Start of Block

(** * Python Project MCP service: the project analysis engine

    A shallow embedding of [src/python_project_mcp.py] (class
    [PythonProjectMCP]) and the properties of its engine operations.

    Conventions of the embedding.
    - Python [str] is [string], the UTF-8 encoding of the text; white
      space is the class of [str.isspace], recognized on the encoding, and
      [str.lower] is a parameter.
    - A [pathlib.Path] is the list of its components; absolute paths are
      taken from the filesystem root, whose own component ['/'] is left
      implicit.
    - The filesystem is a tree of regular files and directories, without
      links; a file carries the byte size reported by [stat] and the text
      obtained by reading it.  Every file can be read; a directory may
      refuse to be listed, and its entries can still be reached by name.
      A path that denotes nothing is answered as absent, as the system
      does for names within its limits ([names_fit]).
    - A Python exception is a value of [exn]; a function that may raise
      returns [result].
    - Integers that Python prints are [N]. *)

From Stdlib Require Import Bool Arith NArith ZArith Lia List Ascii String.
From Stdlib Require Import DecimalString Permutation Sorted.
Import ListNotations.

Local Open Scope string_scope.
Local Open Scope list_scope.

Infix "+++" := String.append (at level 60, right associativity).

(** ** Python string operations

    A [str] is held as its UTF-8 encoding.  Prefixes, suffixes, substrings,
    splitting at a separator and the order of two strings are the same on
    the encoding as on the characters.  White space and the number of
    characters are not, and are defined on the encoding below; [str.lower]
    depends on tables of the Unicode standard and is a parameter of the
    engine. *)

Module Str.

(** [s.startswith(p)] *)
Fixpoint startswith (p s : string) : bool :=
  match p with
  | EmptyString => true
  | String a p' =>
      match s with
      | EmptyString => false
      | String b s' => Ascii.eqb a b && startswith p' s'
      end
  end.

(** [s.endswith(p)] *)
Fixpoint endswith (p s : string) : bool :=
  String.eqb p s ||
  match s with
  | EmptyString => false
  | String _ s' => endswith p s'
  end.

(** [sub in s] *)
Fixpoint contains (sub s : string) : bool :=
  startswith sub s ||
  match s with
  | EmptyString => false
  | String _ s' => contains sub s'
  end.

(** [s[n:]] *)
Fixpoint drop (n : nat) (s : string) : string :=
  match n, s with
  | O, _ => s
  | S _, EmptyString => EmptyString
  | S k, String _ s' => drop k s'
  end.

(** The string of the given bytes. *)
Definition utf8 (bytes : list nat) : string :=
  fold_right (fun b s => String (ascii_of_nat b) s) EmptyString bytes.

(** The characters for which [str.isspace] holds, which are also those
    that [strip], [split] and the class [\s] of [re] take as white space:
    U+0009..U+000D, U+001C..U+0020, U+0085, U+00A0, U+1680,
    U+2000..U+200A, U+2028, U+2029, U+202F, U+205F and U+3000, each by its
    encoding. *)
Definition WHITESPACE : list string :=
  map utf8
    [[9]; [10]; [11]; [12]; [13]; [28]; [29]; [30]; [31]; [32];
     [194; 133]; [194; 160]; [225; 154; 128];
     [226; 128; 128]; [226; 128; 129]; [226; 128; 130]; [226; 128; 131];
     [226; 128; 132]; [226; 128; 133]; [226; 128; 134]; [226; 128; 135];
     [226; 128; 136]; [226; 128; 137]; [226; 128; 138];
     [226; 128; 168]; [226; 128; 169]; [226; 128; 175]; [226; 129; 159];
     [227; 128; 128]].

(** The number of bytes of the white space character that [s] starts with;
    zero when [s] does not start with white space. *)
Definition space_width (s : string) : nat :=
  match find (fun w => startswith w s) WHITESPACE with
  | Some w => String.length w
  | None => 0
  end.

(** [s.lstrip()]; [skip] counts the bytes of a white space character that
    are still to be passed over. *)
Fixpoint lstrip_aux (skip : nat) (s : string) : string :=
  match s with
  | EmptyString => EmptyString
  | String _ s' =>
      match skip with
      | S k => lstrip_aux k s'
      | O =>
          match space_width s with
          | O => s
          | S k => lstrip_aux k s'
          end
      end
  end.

End of Block
Start of Block

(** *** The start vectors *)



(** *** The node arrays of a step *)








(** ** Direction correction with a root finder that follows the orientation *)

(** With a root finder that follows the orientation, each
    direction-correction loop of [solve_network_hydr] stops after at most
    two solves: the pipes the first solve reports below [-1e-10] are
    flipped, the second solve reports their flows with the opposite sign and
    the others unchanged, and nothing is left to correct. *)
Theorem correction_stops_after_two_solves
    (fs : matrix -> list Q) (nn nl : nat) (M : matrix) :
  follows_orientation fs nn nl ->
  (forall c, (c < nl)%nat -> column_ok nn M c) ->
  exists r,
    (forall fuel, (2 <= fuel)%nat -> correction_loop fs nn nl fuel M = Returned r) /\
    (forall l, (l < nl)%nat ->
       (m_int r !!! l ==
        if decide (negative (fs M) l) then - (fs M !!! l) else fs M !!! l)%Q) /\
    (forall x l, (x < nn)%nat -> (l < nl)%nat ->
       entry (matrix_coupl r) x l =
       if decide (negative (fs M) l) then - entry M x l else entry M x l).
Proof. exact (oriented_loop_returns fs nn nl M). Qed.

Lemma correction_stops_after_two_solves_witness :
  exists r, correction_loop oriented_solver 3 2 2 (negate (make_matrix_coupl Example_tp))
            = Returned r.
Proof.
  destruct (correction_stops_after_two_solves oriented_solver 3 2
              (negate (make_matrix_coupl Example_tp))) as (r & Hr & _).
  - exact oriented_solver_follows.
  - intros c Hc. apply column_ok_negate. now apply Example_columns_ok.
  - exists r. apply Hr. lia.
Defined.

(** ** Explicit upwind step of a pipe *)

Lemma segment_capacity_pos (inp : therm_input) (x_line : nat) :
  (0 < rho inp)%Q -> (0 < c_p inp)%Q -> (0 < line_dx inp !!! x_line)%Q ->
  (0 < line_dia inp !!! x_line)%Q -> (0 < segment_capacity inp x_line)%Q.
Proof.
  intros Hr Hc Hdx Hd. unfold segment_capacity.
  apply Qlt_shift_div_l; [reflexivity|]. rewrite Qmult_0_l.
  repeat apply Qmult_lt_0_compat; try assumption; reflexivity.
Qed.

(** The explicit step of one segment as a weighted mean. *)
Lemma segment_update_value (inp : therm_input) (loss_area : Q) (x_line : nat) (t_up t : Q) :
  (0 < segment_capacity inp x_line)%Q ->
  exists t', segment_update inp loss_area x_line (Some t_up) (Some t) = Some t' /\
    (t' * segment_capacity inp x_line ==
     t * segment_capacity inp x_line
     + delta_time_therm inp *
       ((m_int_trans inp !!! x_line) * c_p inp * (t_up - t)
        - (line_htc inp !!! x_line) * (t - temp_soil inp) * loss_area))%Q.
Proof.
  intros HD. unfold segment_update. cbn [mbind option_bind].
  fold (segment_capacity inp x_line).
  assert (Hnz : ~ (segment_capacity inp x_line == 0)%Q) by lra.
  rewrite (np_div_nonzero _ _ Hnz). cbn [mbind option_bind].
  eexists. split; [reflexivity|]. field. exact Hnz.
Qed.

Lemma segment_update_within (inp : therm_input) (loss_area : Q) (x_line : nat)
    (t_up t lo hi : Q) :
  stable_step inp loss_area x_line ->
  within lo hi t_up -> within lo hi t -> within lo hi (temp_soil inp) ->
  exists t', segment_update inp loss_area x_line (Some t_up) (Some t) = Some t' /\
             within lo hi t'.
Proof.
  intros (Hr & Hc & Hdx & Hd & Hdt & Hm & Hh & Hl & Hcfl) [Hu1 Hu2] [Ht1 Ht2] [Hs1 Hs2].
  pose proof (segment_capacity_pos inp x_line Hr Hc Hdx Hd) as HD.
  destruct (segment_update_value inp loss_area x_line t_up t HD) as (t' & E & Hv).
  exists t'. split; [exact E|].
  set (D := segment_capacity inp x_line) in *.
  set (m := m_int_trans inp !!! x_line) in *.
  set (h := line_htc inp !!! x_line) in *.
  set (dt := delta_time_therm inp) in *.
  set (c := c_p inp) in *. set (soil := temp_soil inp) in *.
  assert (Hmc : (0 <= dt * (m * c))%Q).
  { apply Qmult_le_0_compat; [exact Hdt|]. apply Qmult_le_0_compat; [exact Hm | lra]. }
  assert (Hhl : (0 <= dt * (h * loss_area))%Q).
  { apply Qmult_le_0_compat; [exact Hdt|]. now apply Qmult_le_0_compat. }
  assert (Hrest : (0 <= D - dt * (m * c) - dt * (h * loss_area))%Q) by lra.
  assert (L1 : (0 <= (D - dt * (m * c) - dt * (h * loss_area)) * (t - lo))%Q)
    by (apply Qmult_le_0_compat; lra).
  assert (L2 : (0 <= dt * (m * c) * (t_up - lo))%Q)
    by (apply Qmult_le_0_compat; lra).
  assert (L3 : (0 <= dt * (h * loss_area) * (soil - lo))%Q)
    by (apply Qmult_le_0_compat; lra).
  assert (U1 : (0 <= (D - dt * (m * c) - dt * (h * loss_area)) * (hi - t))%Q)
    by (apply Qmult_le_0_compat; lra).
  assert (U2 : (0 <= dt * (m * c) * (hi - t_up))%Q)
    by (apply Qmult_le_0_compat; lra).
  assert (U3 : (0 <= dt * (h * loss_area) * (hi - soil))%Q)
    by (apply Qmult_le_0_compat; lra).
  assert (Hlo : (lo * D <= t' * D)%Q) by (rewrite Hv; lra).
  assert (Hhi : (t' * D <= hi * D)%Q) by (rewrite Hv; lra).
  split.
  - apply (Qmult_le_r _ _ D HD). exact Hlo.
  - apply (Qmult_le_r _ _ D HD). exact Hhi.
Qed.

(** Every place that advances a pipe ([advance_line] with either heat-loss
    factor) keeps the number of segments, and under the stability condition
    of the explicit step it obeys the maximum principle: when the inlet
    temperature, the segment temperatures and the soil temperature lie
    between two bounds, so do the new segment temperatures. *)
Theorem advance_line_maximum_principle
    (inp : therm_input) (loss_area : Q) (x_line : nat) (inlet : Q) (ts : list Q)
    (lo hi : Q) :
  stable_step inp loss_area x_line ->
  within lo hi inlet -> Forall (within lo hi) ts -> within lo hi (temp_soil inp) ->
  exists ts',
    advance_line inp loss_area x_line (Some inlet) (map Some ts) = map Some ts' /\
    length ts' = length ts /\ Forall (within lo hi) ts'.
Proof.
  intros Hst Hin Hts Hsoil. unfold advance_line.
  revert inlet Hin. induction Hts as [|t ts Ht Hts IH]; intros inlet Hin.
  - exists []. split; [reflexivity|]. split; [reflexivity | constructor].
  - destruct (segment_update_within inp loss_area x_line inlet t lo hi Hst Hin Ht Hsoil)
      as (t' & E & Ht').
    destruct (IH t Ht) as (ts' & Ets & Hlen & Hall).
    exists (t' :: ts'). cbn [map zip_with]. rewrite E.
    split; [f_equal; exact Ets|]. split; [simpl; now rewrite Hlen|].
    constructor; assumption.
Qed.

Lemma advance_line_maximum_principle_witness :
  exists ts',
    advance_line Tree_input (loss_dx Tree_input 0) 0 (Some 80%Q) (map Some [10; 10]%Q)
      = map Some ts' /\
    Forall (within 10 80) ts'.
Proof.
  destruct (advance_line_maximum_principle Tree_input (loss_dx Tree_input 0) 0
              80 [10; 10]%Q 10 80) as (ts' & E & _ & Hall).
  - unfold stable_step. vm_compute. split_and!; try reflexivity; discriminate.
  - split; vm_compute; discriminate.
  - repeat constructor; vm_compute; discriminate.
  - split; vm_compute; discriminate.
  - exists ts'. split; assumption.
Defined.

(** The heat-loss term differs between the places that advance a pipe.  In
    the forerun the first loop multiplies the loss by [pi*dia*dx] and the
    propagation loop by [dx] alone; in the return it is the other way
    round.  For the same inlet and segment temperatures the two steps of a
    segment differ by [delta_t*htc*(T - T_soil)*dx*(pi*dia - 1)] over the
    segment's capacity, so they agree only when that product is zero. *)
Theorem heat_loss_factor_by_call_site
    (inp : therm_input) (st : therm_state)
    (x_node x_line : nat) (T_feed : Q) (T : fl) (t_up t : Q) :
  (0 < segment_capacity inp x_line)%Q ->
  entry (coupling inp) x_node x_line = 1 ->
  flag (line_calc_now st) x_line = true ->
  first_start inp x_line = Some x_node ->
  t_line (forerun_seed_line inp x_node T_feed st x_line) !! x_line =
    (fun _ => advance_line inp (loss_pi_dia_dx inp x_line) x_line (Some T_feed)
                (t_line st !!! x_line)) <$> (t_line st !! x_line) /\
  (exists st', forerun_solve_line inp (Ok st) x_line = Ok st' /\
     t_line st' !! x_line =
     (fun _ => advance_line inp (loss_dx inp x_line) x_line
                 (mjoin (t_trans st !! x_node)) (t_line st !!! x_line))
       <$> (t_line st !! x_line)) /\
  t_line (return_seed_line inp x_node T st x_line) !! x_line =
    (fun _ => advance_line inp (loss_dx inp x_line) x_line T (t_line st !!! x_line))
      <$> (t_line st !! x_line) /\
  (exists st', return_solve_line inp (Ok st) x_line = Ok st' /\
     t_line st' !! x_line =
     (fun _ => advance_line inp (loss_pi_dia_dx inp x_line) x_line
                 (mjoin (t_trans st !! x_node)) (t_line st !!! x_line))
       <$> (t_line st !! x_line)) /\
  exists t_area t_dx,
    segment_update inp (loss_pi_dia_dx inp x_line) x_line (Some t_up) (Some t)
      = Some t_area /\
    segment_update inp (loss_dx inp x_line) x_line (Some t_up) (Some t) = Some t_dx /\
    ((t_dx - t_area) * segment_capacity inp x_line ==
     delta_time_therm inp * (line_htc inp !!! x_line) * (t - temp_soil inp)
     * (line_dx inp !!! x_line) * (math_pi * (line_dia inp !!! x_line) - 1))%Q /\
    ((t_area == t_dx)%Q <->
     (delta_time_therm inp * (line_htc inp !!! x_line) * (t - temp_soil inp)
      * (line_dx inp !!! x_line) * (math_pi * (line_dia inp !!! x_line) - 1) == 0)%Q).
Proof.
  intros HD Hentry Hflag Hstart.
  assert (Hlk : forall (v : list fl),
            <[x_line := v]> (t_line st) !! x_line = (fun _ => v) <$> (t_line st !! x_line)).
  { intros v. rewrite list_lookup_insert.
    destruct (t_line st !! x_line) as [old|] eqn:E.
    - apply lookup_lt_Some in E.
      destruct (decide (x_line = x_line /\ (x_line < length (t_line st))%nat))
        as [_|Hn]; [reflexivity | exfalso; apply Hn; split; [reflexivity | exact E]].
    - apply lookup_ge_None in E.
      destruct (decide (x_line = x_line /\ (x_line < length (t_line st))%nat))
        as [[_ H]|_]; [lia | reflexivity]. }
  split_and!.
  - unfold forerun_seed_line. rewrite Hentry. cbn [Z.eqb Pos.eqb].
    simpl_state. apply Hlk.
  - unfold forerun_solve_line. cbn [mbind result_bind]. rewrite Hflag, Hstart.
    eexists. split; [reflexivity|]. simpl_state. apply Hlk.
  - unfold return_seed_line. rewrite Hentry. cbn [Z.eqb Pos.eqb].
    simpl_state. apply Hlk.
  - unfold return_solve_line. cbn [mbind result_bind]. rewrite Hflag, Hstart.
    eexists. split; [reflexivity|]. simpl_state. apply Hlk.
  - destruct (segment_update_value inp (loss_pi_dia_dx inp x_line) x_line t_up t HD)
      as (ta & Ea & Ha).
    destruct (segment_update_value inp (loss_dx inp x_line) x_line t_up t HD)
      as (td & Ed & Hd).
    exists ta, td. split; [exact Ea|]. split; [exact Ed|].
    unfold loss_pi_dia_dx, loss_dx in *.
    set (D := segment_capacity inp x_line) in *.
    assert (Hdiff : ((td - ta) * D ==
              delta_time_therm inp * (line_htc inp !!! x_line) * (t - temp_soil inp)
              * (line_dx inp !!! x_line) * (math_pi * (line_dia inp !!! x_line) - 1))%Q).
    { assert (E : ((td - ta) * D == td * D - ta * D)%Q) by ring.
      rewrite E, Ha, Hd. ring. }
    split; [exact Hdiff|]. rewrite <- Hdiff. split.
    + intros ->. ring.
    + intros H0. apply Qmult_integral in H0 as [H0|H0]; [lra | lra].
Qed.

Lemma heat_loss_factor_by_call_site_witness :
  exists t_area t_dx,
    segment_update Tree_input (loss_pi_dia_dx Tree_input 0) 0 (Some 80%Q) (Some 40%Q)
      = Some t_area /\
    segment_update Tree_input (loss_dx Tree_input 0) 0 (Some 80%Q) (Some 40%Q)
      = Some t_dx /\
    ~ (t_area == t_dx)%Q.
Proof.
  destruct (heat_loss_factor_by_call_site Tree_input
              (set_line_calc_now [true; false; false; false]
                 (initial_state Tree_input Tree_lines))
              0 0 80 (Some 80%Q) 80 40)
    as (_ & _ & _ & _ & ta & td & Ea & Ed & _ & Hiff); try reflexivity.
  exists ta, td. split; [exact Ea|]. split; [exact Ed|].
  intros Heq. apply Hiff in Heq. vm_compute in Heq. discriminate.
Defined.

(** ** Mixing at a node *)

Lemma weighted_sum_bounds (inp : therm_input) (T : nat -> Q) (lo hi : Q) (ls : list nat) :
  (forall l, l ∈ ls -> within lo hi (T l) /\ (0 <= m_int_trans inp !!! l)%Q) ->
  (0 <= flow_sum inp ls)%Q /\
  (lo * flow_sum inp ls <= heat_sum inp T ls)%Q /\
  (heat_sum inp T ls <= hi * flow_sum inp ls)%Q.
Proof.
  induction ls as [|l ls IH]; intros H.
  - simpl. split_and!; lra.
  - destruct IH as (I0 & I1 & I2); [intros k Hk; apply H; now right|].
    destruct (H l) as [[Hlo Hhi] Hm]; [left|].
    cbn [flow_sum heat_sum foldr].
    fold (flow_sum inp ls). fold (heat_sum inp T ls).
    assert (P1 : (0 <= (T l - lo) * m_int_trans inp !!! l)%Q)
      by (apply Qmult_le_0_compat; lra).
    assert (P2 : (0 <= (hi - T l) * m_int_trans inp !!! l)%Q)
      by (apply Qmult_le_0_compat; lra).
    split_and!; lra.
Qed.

End of Block
Start of Block

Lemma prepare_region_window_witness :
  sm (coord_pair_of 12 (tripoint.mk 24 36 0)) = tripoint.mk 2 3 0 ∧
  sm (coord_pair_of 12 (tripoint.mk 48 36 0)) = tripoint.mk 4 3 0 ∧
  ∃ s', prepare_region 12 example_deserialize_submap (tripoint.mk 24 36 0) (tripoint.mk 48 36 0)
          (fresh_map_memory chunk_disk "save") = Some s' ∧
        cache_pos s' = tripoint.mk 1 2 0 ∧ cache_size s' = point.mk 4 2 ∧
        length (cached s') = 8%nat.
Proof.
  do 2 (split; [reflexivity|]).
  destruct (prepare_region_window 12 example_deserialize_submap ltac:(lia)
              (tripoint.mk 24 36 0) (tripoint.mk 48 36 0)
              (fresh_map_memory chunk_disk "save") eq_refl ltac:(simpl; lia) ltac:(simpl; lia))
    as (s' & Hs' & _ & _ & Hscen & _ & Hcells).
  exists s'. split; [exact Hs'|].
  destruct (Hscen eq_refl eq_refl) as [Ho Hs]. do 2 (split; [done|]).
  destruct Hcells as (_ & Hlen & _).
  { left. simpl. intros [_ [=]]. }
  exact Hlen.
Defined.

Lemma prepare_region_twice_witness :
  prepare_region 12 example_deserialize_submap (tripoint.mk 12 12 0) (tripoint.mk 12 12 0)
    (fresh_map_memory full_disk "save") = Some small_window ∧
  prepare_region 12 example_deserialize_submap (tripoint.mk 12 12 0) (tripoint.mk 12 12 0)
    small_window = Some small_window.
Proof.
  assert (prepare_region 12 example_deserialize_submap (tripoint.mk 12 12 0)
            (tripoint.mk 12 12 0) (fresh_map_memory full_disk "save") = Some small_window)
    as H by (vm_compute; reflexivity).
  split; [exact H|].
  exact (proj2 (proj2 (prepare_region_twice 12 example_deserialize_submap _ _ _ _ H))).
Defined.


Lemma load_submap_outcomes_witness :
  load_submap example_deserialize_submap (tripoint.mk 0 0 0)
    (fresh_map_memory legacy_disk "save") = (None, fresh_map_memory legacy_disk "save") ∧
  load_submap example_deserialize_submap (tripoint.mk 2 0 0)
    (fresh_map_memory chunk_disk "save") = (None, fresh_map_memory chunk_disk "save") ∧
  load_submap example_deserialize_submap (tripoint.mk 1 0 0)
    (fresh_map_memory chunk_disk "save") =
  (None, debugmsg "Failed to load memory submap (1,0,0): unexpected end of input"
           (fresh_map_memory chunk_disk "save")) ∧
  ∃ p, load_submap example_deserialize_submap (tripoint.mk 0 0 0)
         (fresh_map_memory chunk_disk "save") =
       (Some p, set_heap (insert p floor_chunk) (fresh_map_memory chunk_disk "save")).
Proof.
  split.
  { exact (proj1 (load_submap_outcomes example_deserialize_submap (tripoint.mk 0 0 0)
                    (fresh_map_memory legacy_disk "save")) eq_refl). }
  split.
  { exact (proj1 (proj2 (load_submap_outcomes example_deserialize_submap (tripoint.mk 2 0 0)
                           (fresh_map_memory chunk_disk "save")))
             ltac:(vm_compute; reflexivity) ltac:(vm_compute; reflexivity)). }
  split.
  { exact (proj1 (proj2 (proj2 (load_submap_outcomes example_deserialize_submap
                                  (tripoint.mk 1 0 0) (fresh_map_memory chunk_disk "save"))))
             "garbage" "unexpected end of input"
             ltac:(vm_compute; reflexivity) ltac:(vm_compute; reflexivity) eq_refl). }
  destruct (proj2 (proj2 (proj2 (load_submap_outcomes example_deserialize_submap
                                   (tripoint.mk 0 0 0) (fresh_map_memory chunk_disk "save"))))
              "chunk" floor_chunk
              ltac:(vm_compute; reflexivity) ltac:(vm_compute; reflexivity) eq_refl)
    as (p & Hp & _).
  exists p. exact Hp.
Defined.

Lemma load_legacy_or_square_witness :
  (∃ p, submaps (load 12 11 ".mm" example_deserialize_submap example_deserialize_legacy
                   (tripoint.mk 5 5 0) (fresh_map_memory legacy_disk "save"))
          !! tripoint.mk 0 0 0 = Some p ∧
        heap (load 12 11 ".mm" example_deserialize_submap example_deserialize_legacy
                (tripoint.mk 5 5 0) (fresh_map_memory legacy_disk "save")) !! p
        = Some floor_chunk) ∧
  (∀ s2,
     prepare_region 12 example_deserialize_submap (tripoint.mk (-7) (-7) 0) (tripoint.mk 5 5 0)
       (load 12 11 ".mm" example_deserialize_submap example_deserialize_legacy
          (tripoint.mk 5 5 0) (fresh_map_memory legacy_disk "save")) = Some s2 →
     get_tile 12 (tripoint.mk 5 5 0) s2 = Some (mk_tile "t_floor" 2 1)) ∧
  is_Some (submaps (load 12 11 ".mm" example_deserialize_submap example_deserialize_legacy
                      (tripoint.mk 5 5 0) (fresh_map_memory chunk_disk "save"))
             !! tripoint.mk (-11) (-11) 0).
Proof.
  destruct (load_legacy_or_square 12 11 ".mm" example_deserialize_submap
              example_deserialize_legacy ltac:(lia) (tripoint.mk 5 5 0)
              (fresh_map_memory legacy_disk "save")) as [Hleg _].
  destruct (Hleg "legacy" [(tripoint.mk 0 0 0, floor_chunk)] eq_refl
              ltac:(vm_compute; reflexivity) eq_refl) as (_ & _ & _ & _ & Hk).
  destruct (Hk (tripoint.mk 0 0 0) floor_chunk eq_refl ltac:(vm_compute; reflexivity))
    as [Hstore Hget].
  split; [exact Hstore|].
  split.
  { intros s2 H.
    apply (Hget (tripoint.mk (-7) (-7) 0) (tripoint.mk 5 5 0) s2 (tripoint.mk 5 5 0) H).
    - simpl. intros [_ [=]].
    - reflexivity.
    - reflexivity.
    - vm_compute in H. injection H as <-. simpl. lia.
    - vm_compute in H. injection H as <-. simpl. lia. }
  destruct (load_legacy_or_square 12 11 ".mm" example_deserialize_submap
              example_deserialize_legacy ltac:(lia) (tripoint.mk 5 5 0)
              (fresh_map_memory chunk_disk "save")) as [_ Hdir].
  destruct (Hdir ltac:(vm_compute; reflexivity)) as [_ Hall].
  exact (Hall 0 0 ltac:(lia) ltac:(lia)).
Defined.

End of Block

• _Try it_
Every line of the records containing the word "engine" must appear in the answer.

• _Task answer_
(** * Python Project MCP service: the project analysis engine
    [PythonProjectMCP]) and the properties of its engine operations.
    engine. *)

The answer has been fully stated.